Between 2006 and 2014, the accused chains sold nearly 64 million doses of oxycodone and hydrocodone across 31 pharmacies in Lake County, which has a population of 220,000 people. That equals about 290 pills for each person in the county. In Trumbull County, 28 pharmacies sold almost 68 million doses to a population of 209,837, or more than 322 pills per person.
The chains are being accused of incentivizing pharmacists with bonuses for increased sales and partnering with opioid manufacturers to promote their products to pharmacists and even customers. The suit also asserts that the chains failed to enforce monitoring regulations at their distribution centers. Drug manufacturers and retailers are federally mandated to report suspiciously high orders to the Drug Enforcement Administration (DEA).

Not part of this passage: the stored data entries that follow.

(* ===== verification/Verifier.v ===== *)
(** * [feeds.rs] and [verifier.rs]: verified good bots

    A verifier confirms an address by the operators' published ranges or by
    forward-confirmed reverse DNS.  Range feeds are fetched by a thread per verifier, DNS is
    resolved by two threads behind a queue; the request path only reads.  Each step of a
    thread that touches shared state is one event here (a DNS thread takes a job in one step
    and completes it in another), so every interleaving is a sequence of events.  HTTP, the resolver and the clocks are arguments of the events. *)
From Stdlib Require Import ZArith Lia.
From Stdlib Require Import Strings.Byte.
From stdpp Require Import base list strings option numbers countable sets gmap.
From S2P Require Import Prelude RustStr Crates StandIns Ip VerdictCache Ranges Runtime.
Local Open Scope Z_scope.

(** Durations and instants are in nanoseconds. *)
Definition from_secs (n : Z) : Z := n * one_second.

Section verifier.
Context {J : Json Feed}.

(** ** [feeds.rs] *)

Record FeedSnapshot := mkSnapshot { ranges : IpRangeSet; updated : Z }.
Definition feed_parse (body : bytes) (now : Z) : option FeedSnapshot :=
  let '(ranges, n) := add_feed_json empty_set body in
  if (n =? 0)%nat then None else Some (mkSnapshot ranges now).
Definition age (self : FeedSnapshot) (now : Z) : Z := elapsed now (updated self).
Definition feed_fresh (self : FeedSnapshot) (now max_stale : Z) : bool := age self now <? max_stale.
Definition feed_contains (self : FeedSnapshot) (ip : IpAddr) (now max_stale : Z) : bool :=
  feed_fresh self now max_stale && contains (ranges self) ip.

(** ** State *)

Definition DNS_CACHE_ENTRIES : nat := 2048.
Definition DNS_QUEUE_CAPACITY : nat := 64.
Definition DNS_THREADS : nat := 2.
Record Verifier := mkVerifier {
  feeds : list (option FeedSnapshot); max_stale : Z; urls : list bytes; refresh : Z;
  fcrdns_suffixes : list bytes; verdicts : VerdictCache (K := IpAddr);
}.
(** A queued lookup; the verifier it holds is the one registered under the name. *)
Record DnsJob := mkDnsJob { dns_verifier : bytes; dns_ip : IpAddr; dns_generation : Z }.
(** The registry of a worker, the queue of the DNS threads, the jobs those threads are
    resolving, and how many of the threads were started. *)
Record Verifiers := mkVerifiers {
  registry : gmap bytes Verifier; dns_queue : list DnsJob; dns_running : list DnsJob; dns_workers : nat;
}.
Definition with_feeds (v : Verifier) (fs : list (option FeedSnapshot)) : Verifier :=
  mkVerifier fs (max_stale v) (urls v) (refresh v) (fcrdns_suffixes v) (verdicts v).
Definition with_verdicts (v : Verifier) (c : VerdictCache) : Verifier :=
  mkVerifier (feeds v) (max_stale v) (urls v) (refresh v) (fcrdns_suffixes v) c.
Definition with_verifier (st : Verifiers) (name : bytes) (v : Verifier) : Verifiers :=
  mkVerifiers (<[name := v]> (registry st)) (dns_queue st) (dns_running st) (dns_workers st).
(** [dns_pool]: [spawned i] says whether the [i]-th thread could be started; with none there
    is no pool and no sender. *)
Definition dns_pool (spawned : nat -> bool) : nat := length (filter (fun i => spawned i = true) (seq 0 DNS_THREADS)).
(** [pool.try_send] on the bounded channel. *)
Definition try_send (st : Verifiers) (job : DnsJob) : option Verifiers :=
  if (0 <? dns_workers st)%nat && (length (dns_queue st) <? DNS_QUEUE_CAPACITY)%nat
  then Some (mkVerifiers (registry st) (dns_queue st ++ [job]) (dns_running st) (dns_workers st))
  else None.

(** ** The request path *)

Definition fcrdns_cached (st : Verifiers) (name : bytes) (v : Verifier) (ip : IpAddr) (now : Z)
  : bool * Verifiers :=
  let '(lookup, cache) := begin (verdicts v) ip now in
  let st := with_verifier st name (with_verdicts v cache) in
  match lookup with
  | Cached verdict => (verdict, st)
  | Full => (false, st)
  | Start generation =>
      match try_send st (mkDnsJob name ip generation) with
      | Some st => (false, st)
      | None => (false, with_verifier st name (with_verdicts v (cancel cache ip generation)))
      end
  end.
(** [now] is the instant of the range check, [now'] the later one of the DNS lookup. *)
Definition verifier_result (st : Verifiers) (name : bytes) (ip : IpAddr) (now now' : Z)
  : bool * bytes * Verifiers :=
  match registry st !! name with
  | None => (false, bs "unknown_verifier", st)
  | Some v =>
      let known := omap (fun f => f) (feeds v) in
      if existsb (fun feed => feed_contains feed ip now (max_stale v)) known
      then (true, bs "verified_range", st)
      else
        let '(dns, st) := if negb (bool_decide (fcrdns_suffixes v = []))
                          then fcrdns_cached st name v ip now' else (false, st) in
        if dns then (true, bs "verified_dns", st)
        else
          let stale := existsb (fun feed => negb (feed_fresh feed now (max_stale v))) known in
          (false, if stale then bs "feed_stale" else bs "verifier_unconfirmed", st)
  end.

(** ** The background threads *)

(** One source of the refresher's loop; [fetched] is the body, [None] when the request or the
    read failed.  A failed source keeps its old snapshot. *)
Definition MAX_FEED : Z := 8 * 2 ^ 20.
Definition refresh_one (v : Verifier) (index : nat) (fetched : option bytes) (now : Z) : Verifier :=
  let fresh := b <-? fetched; if MAX_FEED <? Z.of_nat (length b) then None else feed_parse b now in
  match fresh with
  | Some f => with_feeds v (<[index := Some f]> (feeds v))
  | None => v
  end.
(** [fcrdns_confirm] with the answers of the resolver. *)
Definition fcrdns_confirm (ip : IpAddr) (suffixes : list bytes) (reverse_dns : option bytes)
  (forward_dns : bytes -> list IpAddr) : bool :=
  match reverse_dns with
  | None => false
  | Some host => fcrdns_confirms host suffixes ip forward_dns
  end.
(** An idle DNS thread takes the oldest job off the channel. *)
Definition dns_take (st : Verifiers) : Verifiers :=
  match dns_queue st with
  | job :: queue =>
      if (length (dns_running st) <? dns_workers st)%nat
      then mkVerifiers (registry st) queue (dns_running st ++ [job]) (dns_workers st) else st
  | [] => st
  end.
(** The thread of the [i]-th running job has the resolver's answers and completes the job in
    the verifier's cache. *)
Definition dns_complete (st : Verifiers) (i : nat) (reverse_dns : option bytes)
  (forward_dns : bytes -> list IpAddr) (now : Z) : Verifiers :=
  match dns_running st !! i with
  | None => st
  | Some job =>
      let st := mkVerifiers (registry st) (dns_queue st) (delete i (dns_running st)) (dns_workers st) in
      match registry st !! dns_verifier job with
      | None => st
      | Some v =>
          let ok := fcrdns_confirm (dns_ip job) (fcrdns_suffixes v) reverse_dns forward_dns in
          with_verifier st (dns_verifier job)
            (with_verdicts v (complete (verdicts v) (dns_ip job) (dns_generation job) ok now))
      end
  end.

(** ** Configuration *)

(** [12h], [30m], [90s], [1d] or plain seconds; zero and more than a year are refused. *)
Definition parse_time (s : bytes) : option Z :=
  let s := trim s in
  let last := head (reverse s) in
  let cut := reverse (drop 1 (reverse s)) in
  let '(num, mult) :=
    if bool_decide (last = Some "s"%byte) then (cut, 1)
    else if bool_decide (last = Some "m"%byte) then (cut, 60)
    else if bool_decide (last = Some "h"%byte) then (cut, 3600)
    else if bool_decide (last = Some "d"%byte) then (cut, 86400)
    else (s, 1) in
  n <-? parse_u 64 (trim num);
  if in_u64 (n * mult) then
    let seconds := n * mult in
    if (seconds =? 0) || (365 * 86400 <? seconds) then None else Some (from_secs seconds)
  else None.

Record Builder := mkBuilder {
  b_name : bytes; b_urls : list bytes; b_refresh : Z; b_suffixes : list bytes; b_ttl : Z; b_max_stale : Z;
}.
Definition new_builder (name : bytes) : Builder :=
  mkBuilder name [] (from_secs (12 * 3600)) [] (from_secs 3600) (from_secs (48 * 3600)).
(** [arg(cf, i)]: lossy text of an argument. *)
Definition arg (args : list bytes) (i : nat) : option bytes := s <-? args !! i; Some (from_utf8_lossy s).
(** [verifier_inner]: one directive of the block, [None] for a configuration error. *)
Definition verifier_inner (b : Builder) (args : list bytes) : option Builder :=
  match arg args 0 with
  | None => Some b
  | Some directive =>
      if beq directive (bs "ip_ranges_url") then
        Some match arg args 1 with
             | Some u => mkBuilder (b_name b) (b_urls b ++ [u]) (b_refresh b) (b_suffixes b) (b_ttl b) (b_max_stale b)
             | None => b
             end
      else if beq directive (bs "ip_ranges_max_stale") then
        s <-? arg args 1; t <-? parse_time s;
        Some (mkBuilder (b_name b) (b_urls b) (b_refresh b) (b_suffixes b) (b_ttl b) t)
      else if beq directive (bs "ip_ranges_refresh") then
        s <-? arg args 1; t <-? parse_time s;
        Some (mkBuilder (b_name b) (b_urls b) t (b_suffixes b) (b_ttl b) (b_max_stale b))
      else if beq directive (bs "fcrdns_suffix") then
        Some (mkBuilder (b_name b) (b_urls b) (b_refresh b)
                (b_suffixes b ++ map from_utf8_lossy (drop 1 args)) (b_ttl b) (b_max_stale b))
      else if beq directive (bs "fcrdns_ttl") then
        s <-? arg args 1; t <-? parse_time s;
        Some (mkBuilder (b_name b) (b_urls b) (b_refresh b) (b_suffixes b) t (b_max_stale b))
      else None
  end.
Definition register (b : Builder) (verifiers : gmap bytes Verifier) (now : Z) : option (gmap bytes Verifier) :=
  if (32 <? length (b_urls b))%nat || (b_max_stale b <? b_refresh b) then None
  else Some (<[b_name b := mkVerifier (replicate (length (b_urls b)) None) (b_max_stale b) (b_urls b) (b_refresh b)
                             (b_suffixes b) (VerdictCache.new DNS_CACHE_ENTRIES (b_ttl b) now)]> verifiers).
Fixpoint parse_inner (b : Builder) (block : list (list bytes)) : option Builder :=
  match block with
  | [] => Some b
  | args :: block' => b <-? verifier_inner b args; parse_inner b block'
  end.
(** [pow_gate_verifier_block]: the name, then the lines of the block. *)
Definition pow_gate_verifier_block (args : list bytes) (block : list (list bytes)) (verifiers : gmap bytes Verifier)
  (now : Z) : option (gmap bytes Verifier) :=
  name <-? arg args 1; b <-? parse_inner (new_builder name) block; register b verifiers now.
(** [start_refreshers]: a worker starts from the configured registry. *)
Definition start_refreshers (configured : gmap bytes Verifier) (spawned : nat -> bool) : Verifiers :=
  mkVerifiers configured [] [] (dns_pool spawned).
(* ===== verification/Http.v ===== *)
(** * [response.rs], [observability.rs] and [body_limit.rs]: the nginx side of a request

    A handler is a function on the request it serves and the worker it runs in, written in
    a small state monad.  [Rq] is what a handler writes to its request; [Worker] is what it
    shares with every other request of the worker: the clock and the entropy it reads, the
    redemption stores, and the completions the cluster back end owes to other requests.
    nginx's own functions are the class [Nginx]; allocation in nginx pools succeeds. *)
From Stdlib Require Import ZArith Lia.
From Stdlib Require Import Strings.Byte.
From stdpp Require Import base list strings option numbers countable sets gmap.
From S2P Require Import Prelude RustStr Crates StandIns Redemption Redis Ledger Cluster Runtime Verifier.
Local Open Scope Z_scope.

(** ** Status codes *)

Definition OK : Z := 200.
Definition NO_CONTENT : Z := 204.
Definition MOVED_TEMPORARILY : Z := 302.
Definition BAD_REQUEST : Z := 400.
Definition FORBIDDEN : Z := 403.
Definition NOT_ALLOWED : Z := 405.
Definition CONFLICT : Z := 409.
Definition REQUEST_ENTITY_TOO_LARGE : Z := 413.
Definition INTERNAL_SERVER_ERROR : Z := 500.
Definition SERVICE_UNAVAILABLE : Z := 503.
Definition NGX_HTTP_SPECIAL_RESPONSE : Z := 300.

(** ** The request as the handlers write it *)

(** [observability::State], the module's slot of [r->ctx]. *)
Record State := mkState {
  result : bytes; reason : bytes; obs_difficulty : Z; verify_bytes : Z; verify_enabled : bool;
}.
(** What reached the client: the header as it was when it was sent, and the body with the
    flag of a private copy. *)
Record Response := mkResponse {
  r_status : Z; r_length : Z; r_type : bytes; r_charset : bytes; r_headers : list (bytes * bytes);
  r_body : option (bytes * bool);
}.
(** The body callbacks a request may be waiting for. *)
Inductive Callback := VerifyBody | BodyReady.
Record Rq := mkRq {
  self : nat;
  ctx : option State;
  status_out : Z; length_out : Z; content_type : bytes; content_type_len : nat; charset : bytes;
  headers_out : list (bytes * bytes);
  responses : list Response;
  finalized : list Z;
  waiting : option Callback;
  info_log : list (bytes * bytes * Z);
}.
Definition new_request (id : nat) : Rq := mkRq id None 0 (-1) [] 0 [] [] [] [] None [].

Class Nginx := {
  add_header_out : list (bytes * bytes) -> bytes -> bytes -> list (bytes * bytes);
  send_header : Rq -> Z;
  header_only : Rq -> bool;
  output_filter : Rq -> bytes -> Z;
  read_client_request_body : Rq -> Z;
}.
(** A header line is appended to the list of header lines. *)
Class NginxLaws (N : Nginx) : Prop := {
  add_header_out_app l k v : add_header_out l k v = l ++ [(k, v)];
}.
#[export] Instance std_nginx : Nginx := {|
  add_header_out l k v := l ++ [(k, v)];
  send_header _ := 0; header_only _ := false; output_filter _ _ := 0; read_client_request_body _ := 0;
|}.
#[export] Instance std_nginx_laws : NginxLaws std_nginx.
Proof. by split. Qed.

(** ** The worker *)

Record Worker := mkWorker {
  clock : nat -> Z; ticks : nat;
  instants : nat -> Z; instant_ticks : nat;
  entropy : nat -> bytes; draws : nat;
  zone : Zone;
  cluster : option Runtime; current_msec : Z; dials : nat -> Dial;
  outbox : list Completion;
  verifiers : Verifiers;
}.
Definition demo_lc : LocationConf :=
  mkLocation true 2 (bs "/key") 3600 60 false 32 128 (bs "default") (bs "/.pow/") false 0
    (bs "pow_clearance") [] (bs "/") (bs "Lax") true true (bs "<body></body>") (bs "{{pass_url}} {{delay}}").
Definition demo_loc (policy : string) : Location :=
  mkLoc demo_lc (bs "0123456789abcdef") (Some (mkComplex false (bs policy) None)) None.
Definition demo_sockaddr : option bytes :=
  Some (map byte_of [2; 0; 31; 144; 192; 0; 2; 7]).
Definition demo_req (method uri args : bytes) (cookie : option bytes) (body : option (list (option Buf))) : Request :=
  mkRequest method uri args uri (bs "example.org")
    ((bs "User-Agent", bs "ua") :: match cookie with Some c => [(bs "Cookie", c)] | None => [] end)
    demo_sockaddr 0 body.
(** The wall clock reads 1000, 1001, 1002, ... *)
Definition demo_worker (t0 : Z) : Worker :=
  mkWorker (fun n => t0 + Z.of_nat n) 0 (fun n => Z.of_nat n) 0 (fun n => bs "2123456789abcdef") 0
    (Some (Ledger.fresh (replicate 32 "i"%byte))) None 0 (fun _ => NoConnection) [] (start_refreshers ∅ (fun _ => true)).
Definition demo_cfg : Cfg := resolve (demo_loc "challenge").
Definition demo_ctx : bytes :=
  Eval vm_compute in
    default [] (client_context (demo_req (bs "GET") (bs "/") [] None None) demo_cfg (worker_issuer (demo_worker 1000))).
Definition demo_challenge : Pow.Challenge :=
  Eval vm_compute in Pow.issue (bs "2123456789abcdef") (bs "0123456789abcdef") Clearance.demo_key demo_ctx 2 990 CHALLENGE_GRACE.
Definition demo_submission : Submission :=
  mkSubmission 2 (b64url (std_sign Clearance.demo_key (challenge_message (Pow.token demo_challenge))))
    (Pow.salt demo_challenge) (Pow.exp demo_challenge) (Pow.token demo_challenge) 1 (b64url Clearance.demo_key) 2.
Definition demo_verify : Request :=
  demo_req (bs "POST") (bs "/.pow/verify") [] None (Some [Some (Memory (Some (to_vec demo_submission)))]).
Lemma demo_checked : checked (demo_loc "challenge") demo_verify (demo_worker 1000) demo_submission Clearance.demo_key demo_ctx 2.
Proof. apply submission_of_Some. vm_compute. reflexivity. Qed.
Definition demo_earned : bytes :=
  Eval vm_compute in earned (demo_loc "challenge") (demo_worker 1000) Clearance.demo_key demo_ctx 2.
Definition demo_back : Request :=
  demo_req (bs "GET") (bs "/page") [] (Some (bs "pow_clearance=" ++ demo_earned)) None.
(** The slot setters: a field that is not unset any more is a duplicate. *)
Definition set_number (value : bytes -> option Z) (unset : Z) (l : Lens Z) (lv : Level) (a : bytes) : option Level :=
  if negb (lget l (lv_conf lv) =? unset) then None else
  z <-? value a; Some (mkLevel (lput l z (lv_conf lv)) (lv_data lv)).
Definition set_str (name : bytes) (l : Lens bytes) (lv : Level) (a : bytes) : option Level :=
  if bool_decide (name ∈ lv_data lv) then None
  else Some (mkLevel (lput l a (lv_conf lv)) (name :: lv_data lv)).
Definition set_complex (l : Lens (option ComplexValue)) (lv : Level) (a : bytes) : option Level :=
  match lget l (lv_conf lv) with
  | Some _ => None
  | None => v <-? complex_value a; Some (mkLevel (lput l (Some v) (lv_conf lv)) (lv_data lv))
  end.
Definition apply_setter (cmd : Command) (lv : Level) (a : bytes) : option Level :=
  match cmd_set cmd with
  | FlagSlot l => set_number flag_value NGX_CONF_UNSET l lv a
  | NumSlot l => set_number num_value UNSET_UINT l lv a
  | SecSlot l => set_number sec_value NGX_CONF_UNSET l lv a
  | SizeSlot l => set_number size_value UNSET_SIZE l lv a
  | StrSlot l => set_str (cmd_name cmd) l lv a
  | ComplexSlot l => set_complex l lv a
  | VerifierBlock | RedisBlock => None
  end.
Definition find_command (name : bytes) : option Command :=
  List.find (fun c => beq (cmd_name c) name) commands.
Definition accepts (cmd : Command) (ctx : Ctx) (line : Line) : bool :=
  bool_decide (ctx ∈ cmd_ctx cmd) && (length (l_args line) =? cmd_args cmd)%nat
  && bool_decide (cmd_block cmd = bool_decide (is_Some (l_body line))).
(** One line: [read] is the file system, [now] the clock a verifier's cache starts from. *)
Definition run_line (read : bytes -> option bytes) (now : Z) (ctx : Ctx) (st : MainConf * Level) (line : Line)
  : option (MainConf * Level) :=
  let '(main, lv) := st in
  cmd <-? find_command (l_name line);
  if negb (accepts cmd ctx line) then None else
  match cmd_set cmd with
  | VerifierBlock =>
      vs <-? pow_gate_verifier_block (l_name line :: l_args line) (default [] (l_body line)) (verifiers main) now;
      Some (mkMain (cluster main) vs, lv)
  | RedisBlock =>
      c <-? Cluster.configure (cluster main) read (default [] (l_body line));
      Some (mkMain (Some c) (verifiers main), lv)
  | _ => lv <-? apply_setter cmd lv (default [] (head (l_args line))); Some (main, lv)
  end.
Fixpoint run_lines (read : bytes -> option bytes) (now : Z) (ctx : Ctx) (st : MainConf * Level) (lines : list Line)
  : option (MainConf * Level) :=
  match lines with
  | [] => Some st
  | line :: lines => st <-? run_line read now ctx st line; run_lines read now ctx st lines
  end.
(** The blocks around a location, from the outside in, each parsed into a struct of its own. *)
Fixpoint parse_levels (read : bytes -> option bytes) (now : Z) (main : MainConf) (path : list (Ctx * list Line))
  : option (MainConf * list Conf) :=
  match path with
  | [] => Some (main, [])
  | (ctx, lines) :: path =>
      ' (main, lv) <-? run_lines read now ctx (main, new_level) lines;
      ' (main, confs) <-? parse_levels read now main path;
      Some (main, lv_conf lv :: confs)
  end.
(** A configuration file, as one location sees it: the http block, then the blocks down to
    the location, parsed and merged. *)
Definition load {A : Assets} {B : Base64} (read : bytes -> option bytes) (now : Z) (http : list Line)
  (inner : list (Ctx * list Line)) : option (MainConf * Conf) :=
  ' (main, confs) <-? parse_levels read now create_main_conf ((Http, http) :: inner);
  match confs with
  | outer :: levels => m <-? merge_chain read outer levels; Some (main, m)
  | [] => None
  end.
End directives.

CVS did not establish a company policy for flagging suspicious orders until 2010, following a DEA audit, but reported only seven suspicious orders nationwide between then and November 2013. None of the reports were from Ohio. Similarly, Walmart did not file any suspicious order reports from their stores between 2007 and 2014, despite selling 6.4 million opioid pills across three Lake County pharmacies during that timeframe.
CVS defended its role in the sale of the drugs, saying, “Opioids are made and marketed by drug manufacturers, not pharmacists. Pharmacists dispense opioid prescriptions written by a licensed physician for a legitimate medical need.”
In a statement, Walgreens noted: “Prescriptions are written by doctors based on their medical training, experience and clinical judgment, and when a patient presents a prescription that gives no reason to question its legitimacy, the pharmacist is obligated to fill the prescription exactly as written.”